In Meccano from 1981, the arrangement of forms is reminiscent of two, fanned, partial decks of cards placed facing one another. The full-scale work, like the maquette in a sharp red, is located at the Universidad Autonoma Metropolitana Iztapalapa. There, you inhabit the space that opens between the sets of beams. The maquette, on the other hand, provides the viewer a bird’s-eye perspective, an imaginative, rather than actual, experience of the space. The openings between the beams allow light to pass through, and, typically for Escobedo, this surprises us with more organic space in the midst of rigid geometry. The maquette for Coatl, perhaps her best-known work, functions similarly. The full-size Coatl, 1980–82, is on the UNAM campus. The maquette shows us 20 polychrome aluminum tilted squares on a wooden base—a base that anticipates and approximates a berm or modest elevation in the landscaping to set and articulate the forms in the full sculpture. The aluminum is painted a graduated set of hues from lemon yellow through to cadmium red—Escobedo’s notes and colour swatches are included in the exhibition. In fact, to see the drawings, the studies and maquettes, and to visit the work on the university campus, is a singular opportunity to investigate her conception and process of artmaking. The principal difference between the public sculptures and maquettes is, I think, that, in situ, the surroundings of the sculptures assist in the dematerialization of form Escobedo pursues through the transparency she creates, while the maquettes, on plinths in the gallery, exist in pristine isolation.

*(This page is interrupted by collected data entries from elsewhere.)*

(** * Booking coordinator of the ArgoCD booking plugin

    A shallow embedding of [backend/internal/k8s/client.go] (the booking
    coordinator over the Kubernetes dynamic client) and of
    [backend/internal/handler/handler.go] (the HTTP layer), followed by the
    properties of the locking protocol.

    Go strings are byte strings ([string]); Go maps are [gmap]s; a Go [error]
    is [None] for [nil] and [Some msg] for an error whose [Error()] is [msg];
    a Go slice keeps the difference between [nil] and an empty slice. *)

From stdpp Require Import base strings gmap list.
From Stdlib Require Import ZArith Ascii.

Local Open Scope string_scope.
Local Open Scope list_scope.
Local Open Scope stdpp_scope.

(** ** Go values *)

(** [error]: [None] is [nil], [Some msg] an error with message [msg]. *)
Definition error : Type := option string.

(** A slice of [A]: [None] is the [nil] slice, [Some l] a slice with backing
    storage and elements [l]. *)
Definition slice (A : Type) : Type := option (list A).

Definition slice_items {A} (s : slice A) : list A := default [] s.

(** [append(s, x)] *)
Definition slice_append {A} (s : slice A) (x : A) : slice A :=
  Some (slice_items s ++ [x]).

(** [m[k]] on a [map[string]string]: the zero value when the key is absent. *)
Definition map_index (m : gmap string string) (k : string) : string :=
  default "" (m !! k).

(** [strings.Contains(s, substr)] *)
Fixpoint strings_Contains (s substr : string) : bool :=
  String.prefix substr s ||
  match s with
  | EmptyString => false
  | String _ s' => strings_Contains s' substr
  end.

(** The text before and after the first occurrence of [sep], if any. *)
Fixpoint cut (sep : ascii) (s : string) : option (string * string) :=
  match s with
  | EmptyString => None
  | String c s' =>
      if decide (c = sep) then Some (EmptyString, s')
      else match cut sep s' with
           | Some (before, after) => Some (String c before, after)
           | None => None
           end
  end.

(** [strings.SplitN(s, sep, 2)] for a one-byte separator. *)
Definition strings_SplitN2 (s : string) (sep : ascii) : list string :=
  match cut sep s with
  | Some (before, after) => [before; after]
  | None => [s]
  end.

(** [strings.Split(s, sep)] for a one-byte separator. *)
Fixpoint strings_Split (s : string) (sep : ascii) : list string :=
  match s with
  | EmptyString => [EmptyString]
  | String c s' =>
      if decide (c = sep) then EmptyString :: strings_Split s' sep
      else match strings_Split s' sep with
           | part :: parts => String c part :: parts
           | [] => [String c EmptyString]
           end
  end.

(** The operations of the libraries the program calls that are not part of
    the repository: package [time], [strings.TrimSpace], the text
    [encoding/json] writes for a string, and the text of the store's
    not-found error. They are kept abstract; [RefLib] below is an executable
    instance. *)
Class GoLib := {
  Time : Type;
  (** [time.Time{}] *)
  time_Zero : Time;
  (** [t.UTC()] *)
  time_UTC : Time → Time;
  (** [t.Format(layout)] *)
  time_Format : string → Time → string;
  (** [time.Parse(layout, value)]; on an error Go returns [time.Time{}]. *)
  time_Parse : string → string → option Time;
  (** [strings.TrimSpace(s)] *)
  strings_TrimSpace : string → string;
  (** The string a document written by [json.Marshal] holds for the Go string
      [s]: the encoder replaces every byte of [s] that is not part of valid
      UTF-8 by U+FFFD and writes the rest as it is. *)
  json_String : string → string;
  (** The [Error()] text of the error the store returns for an Application
      [name] that does not exist. *)
  errors_NotFound : string → string;
}.

(** [time.RFC3339] *)
Definition time_RFC3339 : string := "2006-01-02T15:04:05Z07:00".

(** ** Package k8s *)

Module k8s.

Definition AnnotationBookedBy : string := "booking.argocd.io/booked-by".
Definition AnnotationBookedAt : string := "booking.argocd.io/booked-at".

(** [Booking] represents the booking state of an Application. *)
Record Booking := mkBooking {
  AppName : string;
  Namespace : string;
  BookedBy : string;
  BookedAt : string;
}.

Global Instance Booking_eq_dec : EqDecision Booking.
Proof. solve_decision. Defined.

(** *** The dynamic client

    The resource store behind [dynamic.Interface], as the object tracker of
    the fake dynamic client the package's tests run against: Application
    objects keyed by namespace and name, each with its annotations ([None]
    when the object has no annotation map), and the record of the actions
    performed. Failures of the transport are outside this model; a missing
    object is reported as an error. *)

Inductive Verb := VerbGet | VerbPatch | VerbList.

Global Instance Verb_eq_dec : EqDecision Verb.
Proof. solve_decision. Defined.

Record Action := mkAction {
  actVerb : Verb;
  actNamespace : string;
  actName : string;
}.

Global Instance Action_eq_dec : EqDecision Action.
Proof. solve_decision. Defined.

Record Unstructured := mkUnstructured {
  GetNamespace : string;
  GetName : string;
  GetAnnotations : option (gmap string string);
}.

Record Cluster := mkCluster {
  objects : gmap (string * string) (option (gmap string string));
  actions : list Action;
}.

(** [metav1.NamespaceAll]: listing in the empty namespace lists every
    namespace. *)
Definition NamespaceAll : string := "".

Definition in_scope (namespace : string) (key : string * string) : Prop :=
  namespace = NamespaceAll ∨ key.1 = namespace.

Global Instance in_scope_dec namespace key : Decision (in_scope namespace key).
Proof. unfold in_scope. apply _. Defined.

Definition record (a : Action) (c : Cluster) : Cluster :=
  {| objects := objects c; actions := actions c ++ [a] |}.

Definition notFound `{GoLib} (name : string) : string := errors_NotFound name.

(** [Resource(applicationGVR).Namespace(namespace).Get(ctx, name, ...)] *)
Definition dyn_Get `{GoLib} (namespace name : string) (c : Cluster)
  : Cluster * (Unstructured + string) :=
  let c' := record (mkAction VerbGet namespace name) c in
  match objects c !! (namespace, name) with
  | Some anns => (c', inl (mkUnstructured namespace name anns))
  | None => (c', inr (notFound name))
  end.

(** A JSON merge patch on [metadata.annotations]: each member is a string
    to set or [null] ([None]) to remove the key. *)
Definition apply_patch (patch : gmap string (option string))
    (anns : option (gmap string string)) : option (gmap string string) :=
  Some (merge (λ old new, match new with Some v => v | None => old end)
          (default ∅ anns) patch).

(** [Resource(applicationGVR).Namespace(namespace).Patch(ctx, name,
    types.MergePatchType, patch, ...)] *)
Definition dyn_Patch `{GoLib} (namespace name : string)
    (patch : gmap string (option string)) (c : Cluster)
  : Cluster * (Unstructured + string) :=
  match objects c !! (namespace, name) with
  | Some anns =>
      let anns' := apply_patch patch anns in
      ({| objects := <[(namespace, name) := anns']> (objects c);
          actions := actions c ++ [mkAction VerbPatch namespace name] |},
       inl (mkUnstructured namespace name anns'))
  | None =>
      (record (mkAction VerbPatch namespace name) c, inr (notFound name))
  end.

(** The object stored under a key. *)
Definition itemOf (kv : string * string * option (gmap string string))
  : Unstructured :=
  mkUnstructured kv.1.1 kv.1.2 kv.2.

(** [Resource(applicationGVR).Namespace(namespace).List(ctx, ...)]: the
    items of the returned list. *)
Definition dyn_List (namespace : string) (c : Cluster)
  : Cluster * (list Unstructured + string) :=
  (record (mkAction VerbList namespace "") c,
   inl (itemOf <$>
        filter (λ kv, in_scope namespace kv.1) (map_to_list (objects c)))).

Section client.
Context `{GoLib}.

(** *** The booking coordinator ([client]) *)

Definition GetBookingStatus (namespace appName : string) (c : Cluster)
  : Cluster * (string * Time * error) :=
  let '(c, r) := dyn_Get namespace appName c in
  match r with
  | inr err =>
      (c, ("", time_Zero,
           Some ("failed to get application " +:+ namespace +:+ "/" +:+
                 appName +:+ ": " +:+ err)))
  | inl app =>
      match GetAnnotations app with
      | None => (c, ("", time_Zero, None))
      | Some annotations =>
          let bookedBy := map_index annotations AnnotationBookedBy in
          if bool_decide (bookedBy = "") then (c, ("", time_Zero, None))
          else
            let bookedAt :=
              default time_Zero
                (time_Parse time_RFC3339
                   (map_index annotations AnnotationBookedAt)) in
            (c, (bookedBy, bookedAt, None))
      end
  end.

(** [now] is the reading of [time.Now()]. The patch document is what
    [json.Marshal] writes for the map: each of its two strings as
    [json_String] gives it. [json.Marshal] of a map of strings returns no
    error, so that branch is left out. *)
Definition BookApp (now : Time) (namespace appName username : string)
    (c : Cluster) : Cluster * error :=
  let '(c, (bookedBy, _, err)) := GetBookingStatus namespace appName c in
  match err with
  | Some e => (c, Some e)
  | None =>
      if bool_decide (bookedBy ≠ "") && bool_decide (bookedBy ≠ username)
      then (c, Some ("conflict: application already booked by " +:+ bookedBy))
      else if bool_decide (bookedBy = username)
      then (c, None) (* already booked by the same user *)
      else
        let now := time_Format time_RFC3339 (time_UTC now) in
        let patchBytes : gmap string (option string) :=
          {[ AnnotationBookedBy := Some (json_String username);
             AnnotationBookedAt := Some (json_String now) ]} in
        let '(c, r) := dyn_Patch namespace appName patchBytes c in
        match r with
        | inr e =>
            (c, Some ("failed to patch application " +:+ namespace +:+ "/" +:+
                      appName +:+ ": " +:+ e))
        | inl _ => (c, None)
        end
  end.

Definition UnbookApp (namespace appName username : string) (isAdmin : bool)
    (c : Cluster) : Cluster * error :=
  let '(c, (bookedBy, _, err)) := GetBookingStatus namespace appName c in
  match err with
  | Some e => (c, Some e)
  | None =>
      if bool_decide (bookedBy = "") then (c, None) (* not booked *)
      else if bool_decide (bookedBy ≠ username) && negb isAdmin
      then (c, Some ("forbidden: application is booked by " +:+ bookedBy +:+
                     ", only they or an admin can unbook"))
      else
        (* Remove annotations by setting them to null via JSON merge patch *)
        let patch : gmap string (option string) :=
          {[ AnnotationBookedBy := None; AnnotationBookedAt := None ]} in
        let '(c, r) := dyn_Patch namespace appName patch c in
        match r with
        | inr e =>
            (c, Some ("failed to patch application " +:+ namespace +:+ "/" +:+
                      appName +:+ ": " +:+ e))
        | inl _ => (c, None)
        end
  end.

Definition extractBooking (app : Unstructured) : option Booking :=
  match GetAnnotations app with
  | None => None
  | Some annotations =>
      let bookedBy := map_index annotations AnnotationBookedBy in
      if bool_decide (bookedBy = "") then None
      else Some {| AppName := GetName app;
                   Namespace := GetNamespace app;
                   BookedBy := bookedBy;
                   BookedAt := map_index annotations AnnotationBookedAt |}
  end.

Definition ListBookings (namespace : string) (c : Cluster)
  : Cluster * (slice Booking * error) :=
  let '(c, r) := dyn_List namespace c in
  match r with
  | inr err =>
      (c, (None, Some ("failed to list applications in " +:+ namespace +:+
                       ": " +:+ err)))
  | inl items =>
      (c, (foldl (λ bookings item,
                    match extractBooking item with
                    | Some b => slice_append bookings b
                    | None => bookings
                    end) None items,
           None))
  end.

(** A call on the coordinator that may write, and a sequence of such calls
    made one after the other. *)
Inductive Op :=
  | OpBook (now : Time) (namespace appName username : string)
  | OpUnbook (namespace appName username : string) (isAdmin : bool).

Definition run (op : Op) (c : Cluster) : Cluster * error :=
  match op with
  | OpBook now namespace appName username =>
      BookApp now namespace appName username c
  | OpUnbook namespace appName username isAdmin =>
      UnbookApp namespace appName username isAdmin c
  end.

Definition run_all (ops : list Op) (c : Cluster) : Cluster :=
  foldl (λ c op, (run op c).1) c ops.

(** [op] is a release of the resource [key] by [holder] or by a privileged
    caller. *)
Definition releases (key : string * string) (holder : string) (op : Op)
  : Prop :=
  match op with
  | OpBook _ _ _ _ => False
  | OpUnbook namespace appName username isAdmin =>
      (namespace, appName) = key ∧ (username = holder ∨ isAdmin = true)
  end.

Escobedo was active in a particular historical period—one when the elevation of the significance of public space by adding large iconic abstract works was a social as well as an artistic project. It was a project with which she became disillusioned—and lampooned with the absurdity of the photomontage collaborations with Gori. Those are featured in the MONCLOVA show, but the emphasis is on earlier work, hence the maquettes. Later, ecological and socio-political concerns became increasingly important to her. The 1994 work By the Night Tide is located close to the US border in Tijuana. She installed wire mesh sculptures that looked a bit like ships, moored on the south side and armed with coconut-loaded catapults; as Rita Eder, Mexican art historian, has put it, “suggesting a defiant but quixotic counteroffensive against the Goliath next door.” Despite all of the pleasures of this show, that is one I would like to see. ❚
“Helen Escobedo: The Potential of Sculpture” was exhibited at PROYECTOSMONCLOVA, Mexico City, from February 2 to March 3, 2019.
Martin Pearce is a painter and the director of the School of Fine Art and Music at the University of Guelph.